Langer, R; Rauser, S; Feith, M; Nährig, JM; Feuchtinger, A; Friess, H; Höfler, H; Walch, A
Assessment of ErbB2 (Her2) in oesophageal adenocarcinomas: summary of a revised immunohistochemical evaluation system, bright field double in situ hybridisation and fluorescence in situ hybridisation.
Amplification and overexpression of ErbB2 (Her2) is a frequent event in oesophageal adenocarcinomas. Assessment of ErbB2 status is crucial for identifying patients who are likely to benefit from treatment with trastuzumab. In this study, we performed a comprehensive analysis of ErbB2 amplification and expression in 142 oesophageal adenocarcinomas by comparing the most commonly used methods for ErbB2 assessment: ErbB2 expression was determined by immunohistochemistry and was scored (0, 1+, 2+ and 3+) according to a recently described modified scoring system for gastric cancer. ErbB2 amplification was evaluated by bright field double in situ hybridisation. The results were compared with pathologic features, patients' survival and previously published data from fluorescence in situ hybridisation analysis.
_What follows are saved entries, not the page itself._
(* ===== verification/Registry.v ===== *)
(** The invariants of the manager's registries.

    - [subscribeCountMap_] counts the status listeners of each process, and no
      process has more than [MAX_SUBSCRIBE_COUNT]; a listener is registered once
      per SA;
    - [callbackCountMap_] counts the load callbacks each process waits for, with
      the same limit;
    - the SA and process tables hold at most [MAX_SERVICES] entries, and the
      frequency counters stay below their ceiling. *)
From S2P Require Import Prelude Types World Ffrt Util Contexts Interfaces Hoare ManagerBase Subscribers Manager.
From S2P Require Import DBinder DumpStats.

(** ** Invariants of the manager *)

Definition keeps_mgr (I : Mgr → Prop) : relation World := λ w w', I (w_mgr w) → I (w_mgr w').

#[export] Instance keeps_mgr_preorder I : PreOrder (keeps_mgr I).
Proof. split; [by intros w H|]. intros x y z H1 H2 H. auto. Qed.
#[export] Instance keeps_mgr_sub I : subrelation (same w_mgr) (keeps_mgr I).
Proof. intros w w' H Hw. by rewrite <- H. Qed.
#[export] Instance keeps_mgr_rest I : subrelation frame (keeps_mgr I).
Proof. intros w w' H Hw. apply rest_mgr in H. by rewrite <- H. Qed.

Lemma keeps_mgr_wp {A} I (m : M A) :
  (∀ w, I (w_mgr w) → wp m (λ _ w', I (w_mgr w')) w) → respects (keeps_mgr I) m.
Proof. intros H w Hw. by apply H. Qed.
Lemma wp_keeps_mgr {A} I (m : M A) w :
  respects (keeps_mgr I) m → I (w_mgr w) → wp m (λ _ w', I (w_mgr w')) w.
Proof. intros H Hw. by apply H. Qed.

(** ** C++ map access *)

Lemma lookup_map_touch {K V} `{Countable K} (m : gmap K V) k d k' :
  map_touch k d m !! k' = if decide (k = k') then Some (default d (m !! k)) else m !! k'.
Proof.
  unfold map_touch. destruct (m !! k) eqn:Hk; case_decide; subst; simpl; [done|done| |].
  - by rewrite lookup_insert_eq.
  - by rewrite lookup_insert_ne.
Qed.

Lemma msum_touch {K V} `{Countable K} (g : V → Z) (m : gmap K V) k d : g d = 0 → msum g (map_touch k d m) = msum g m.
Proof. intros Hd. unfold map_touch. destruct (m !! k) eqn:Hk; [done|]. rewrite msum_insert by done. lia. Qed.

Lemma default_touch {K} `{Countable K} (m : gmap K Z) k k' : default 0 (map_touch k 0 m !! k') = default 0 (m !! k').
Proof. rewrite lookup_map_touch. case_decide; subst; simpl; [|done]. by destruct (m !! k'). Qed.

(** A per-process counter: one more, one less. *)
Definition incr (pid : Z) (cm : gmap Z Z) : gmap Z Z := <[pid := default 0 (cm !! pid) + 1]> cm.
Definition decr (pid : Z) (cm : gmap Z Z) : gmap Z Z :=
  match cm !! pid with
  | None => cm
  | Some n => if n - 1 =? 0 then delete pid cm else <[pid := n - 1]> cm
  end.

Lemma default_incr pid cm pid' : default 0 (incr pid cm !! pid') = default 0 (cm !! pid') + if pid =? pid' then 1 else 0.
Proof.
  unfold incr. destruct (Z.eqb_spec pid pid') as [<-|Hne].
  - by rewrite lookup_insert_eq.
  - rewrite lookup_insert_ne by done. lia.
Qed.

Lemma default_decr pid cm pid' :
  0 < default 0 (cm !! pid) →
  default 0 (decr pid cm !! pid') = default 0 (cm !! pid') - if pid =? pid' then 1 else 0.
Proof.
  intros Hpos. unfold decr. destruct (cm !! pid) as [n|] eqn:Hn; simpl in Hpos; [|lia].
  destruct (Z.eqb_spec pid pid') as [<-|Hne].
  - rewrite Hn. simpl. destruct (Z.eqb_spec (n - 1) 0).
    + rewrite lookup_delete_eq. simpl. lia.
    + by rewrite lookup_insert_eq.
  - rewrite Z.sub_0_r. destruct (n - 1 =? 0); [by rewrite lookup_delete_ne|by rewrite lookup_insert_ne].
Qed.

(** ** Status listeners *)

Definition ofPid (pid : Z) (i : SAListener) : bool := sal_callingPid i =? pid.
Definition listeners_of (lm : gmap Z (list SAListener)) (pid : Z) : Z := msum (countb (ofPid pid)) lm.
Definition listener_object (i : SAListener) : option RemoteObject := sc_AsObject <$> sal_listener i.

Record sub_inv (lm : gmap Z (list SAListener)) (cm : gmap Z Z) : Prop := {
  si_some k l i : lm !! k = Some l → i ∈ l → is_Some (sal_listener i);
  si_nodup k l : lm !! k = Some l → NoDup (listener_object <$> l);
  si_count pid : default 0 (cm !! pid) = listeners_of lm pid;
  si_bound pid : listeners_of lm pid ≤ MAX_SUBSCRIBE_COUNT;
}.

Definition sub_ok (m : Mgr) : Prop :=
  abilityStatusDeath_ m = true ∧ sub_inv (listenerMap_ m) (subscribeCountMap_ m).

(** The notification state of an item is not part of the invariant. *)
Definition identity (i : SAListener) : option StatusChange * Z := (sal_listener i, sal_callingPid i).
On the basis of immunohistochemistry, which was applicable in 110 cores of the cases, 83 tumours (75%) had a score of 0 or 1+ (immunohistochemistry negative), 13 tumours (12%) were scored as 2+ and 14 tumours (13%) were scored as 3+. In situ hybridisation data were obtained from 142 cases. There was a highly significant correlation of immunohistochemistry, bright field in situ hybridisation and fluorescent in situ hybridisation (P<0.001 each). In total, 41 tumours (29%) were categorised as ErbB2 positive, which was defined as immunohistochemistry 3+ and/or an ErbB2/Chr17 quotient of>>=2 as assessed by either bright field double in situ hybridisation or fluorescence in situ hybridisation. ErbB2 positivity was observed more frequently in tumours with lower differentiation grades (P=0.029). Patients with ErbB2-positive tumours had a significantly worse prognosis, both in univariate analysis (P=0.004) and in multivariate analysis (P=0.03). In conclusion, we demonstrate that a significant number of oesophageal adenocarcinomas are positive for ErbB2. Assessment of ErbB2 amplification can be equivalently performed by conventional fluorescence in situ hybridisation or other light-microscopy-based methods, such as the novel bright field double in situ hybridisation technique.